Fig. 7: The BBIR-T cell therapy could inhibit fibrosis expansion and improve cardiac remodeling.

a Flow cytometry of fibroblasts isolated from hearts of C57BL/6 J WT and Pdgfra-CRE:tdTomato mouses. Typical images show CD248⁺ F-Act versus the pdgfrα⁺ fibroblasts ratio. Quantifying the pdgfrα⁺ fibroblast ratio in live cells and the CD248⁺ F-Act ratio in pdgfrα⁺ fibroblasts. n = 7 mice in the MI + BF + BBIR-T group and n = 5 mice in other groups. b Representative full-view images of heart HE and Picro-Sirius Red staining, magnifying the PIZ. Scale bars = 2.5 mm and 100 µm. Quantifying LV wall thickness (mm), infarct size (mm²) and PIZ size (mm²).
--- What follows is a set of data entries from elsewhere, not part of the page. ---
(** X6.  After [mk_decitab(nmax)] the table holds what it held before, and,
    for every [p] up to [nmax] that it had no entry for, the first sequence
    in the order of the loops whose product is [p], if there is one: an
    entry is never replaced, and the [break]s skip nothing. *)
Theorem mk_decitab_entries (nmax : Z) (st : decimation_state) (p : Z) :
  tab_get (decitab_of (mk_decitab nmax st)) p =
  match tab_get (decitab_of st) p with
  | Some t => Some t
  | None => if p <=? nmax then first_sequence p else None
  end.
Proof. apply mk_decitab_table_get. Qed.

(** X7.  On a state reached from the initial one by calls of [mk_decitab]
    and [decitab], what [decitab(n)] returns is a sequence of five factors
    from 9 down to 1, none larger than the one before, whose product is [n];
    and no such sequence has a smaller largest factor. *)
Theorem decitab_returns_factors (n : Z) (st : decimation_state) (t : factors) :
  decimation_reached st ->
  snd (decitab n st) = Returns t ->
  is_sequence t /\ product t = n
  /\ forall t', is_sequence t' -> product t' = n -> largest t <= largest t'.
Proof.
  intros Hst Hr. destruct (decitab_reached n st Hst) as (_ & Hout).
  rewrite Hout in Hr. destruct (first_sequence n) as [t0|] eqn:Ef; [|discriminate].
  injection Hr as ->. destruct (first_sequence_some n t Ef) as (Hseq & Hp).
  repeat split; try assumption.
  intros t' Ht' Hp'. destruct (first_sequence_least t' Ht') as (t'' & Hf & Hle).
  rewrite Hp', Ef in Hf. now injection Hf as <-.
Qed.

Lemma decitab_returns_factors_witness :
  is_sequence (5, 4, 4, 3, 3) /\ product (5, 4, 4, 3, 3) = 720
  /\ forall t', is_sequence t' -> product t' = 720 -> largest (5, 4, 4, 3, 3) <= largest t'.
Proof.
  apply (decitab_returns_factors 720 decimation_initial (5, 4, 4, 3, 3)).
  - exact initial_reached.
  - vm_compute. reflexivity.
Defined.
(** * Verification model of [core/indexer.py] (class [Indexer])

    The Python methods of [Indexer] are embedded as functions in a small
    state-and-exception monad.  Everything the class reaches outside of
    itself (the [requests] session, the file system, Playwright, the
    [unstructured] partitioner, the table summarizer, [slugify],
    [json.dumps], the helpers of [core.utils] and [core.extract]) is a
    field of an environment record; the answers of the stateful
    collaborators may depend on the history of interactions so far. *)

From Stdlib Require Import String Ascii List ZArith QArith Bool Lia DecimalString.
Import ListNotations.
Open Scope string_scope.
Open Scope Z_scope.
Open Scope list_scope.

(** ** Python values, strings and exceptions *)

Module Py.

(** Exceptions the modelled code can meet.  All of them derive from
    [Exception]; [PlaywrightTimeoutError] is the one caught by name. *)
Inductive exn : Type :=
| TypeError
| KeyError
| IndexError
| AttributeError
| UnboundLocalError
| JSONDecodeError
| PlaywrightTimeoutError
| OtherError (msg : string).

Inductive Result (A : Type) : Type :=
| Ret (a : A)
| Raise (e : exn).
Arguments Ret {A} a.
Arguments Raise {A} e.

Definition rbind {A B} (r : Result A) (k : A -> Result B) : Result B :=
  match r with
  | Ret a => k a
  | Raise e => Raise e
  end.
Calculating the ratio of infarct size or PIZ size to LV area. n = 7 mice of each group. c Serum BNP levels were detected by ELISA. The number of mice (n) in each group was labelled in the bottom of the bar chart. d–f HW/BW ratio, HW/TL ratio and lung wet/dry weight ratio were shown. The number of mice in each group was labelled in the bottom of the bar charts. g Double staining of fluorescent WGA-FITC and DAPI. Scale bar = 50 μm. Quantify each group’s cardiomyocyte CSA (μm²). n = 5 mice of each group. a–g Data are mean ± SEM and p-values are displayed in the bar charts, one-way ANOVA followed by Tukey’s multiple comparison test. Source data are provided as a Source Data file.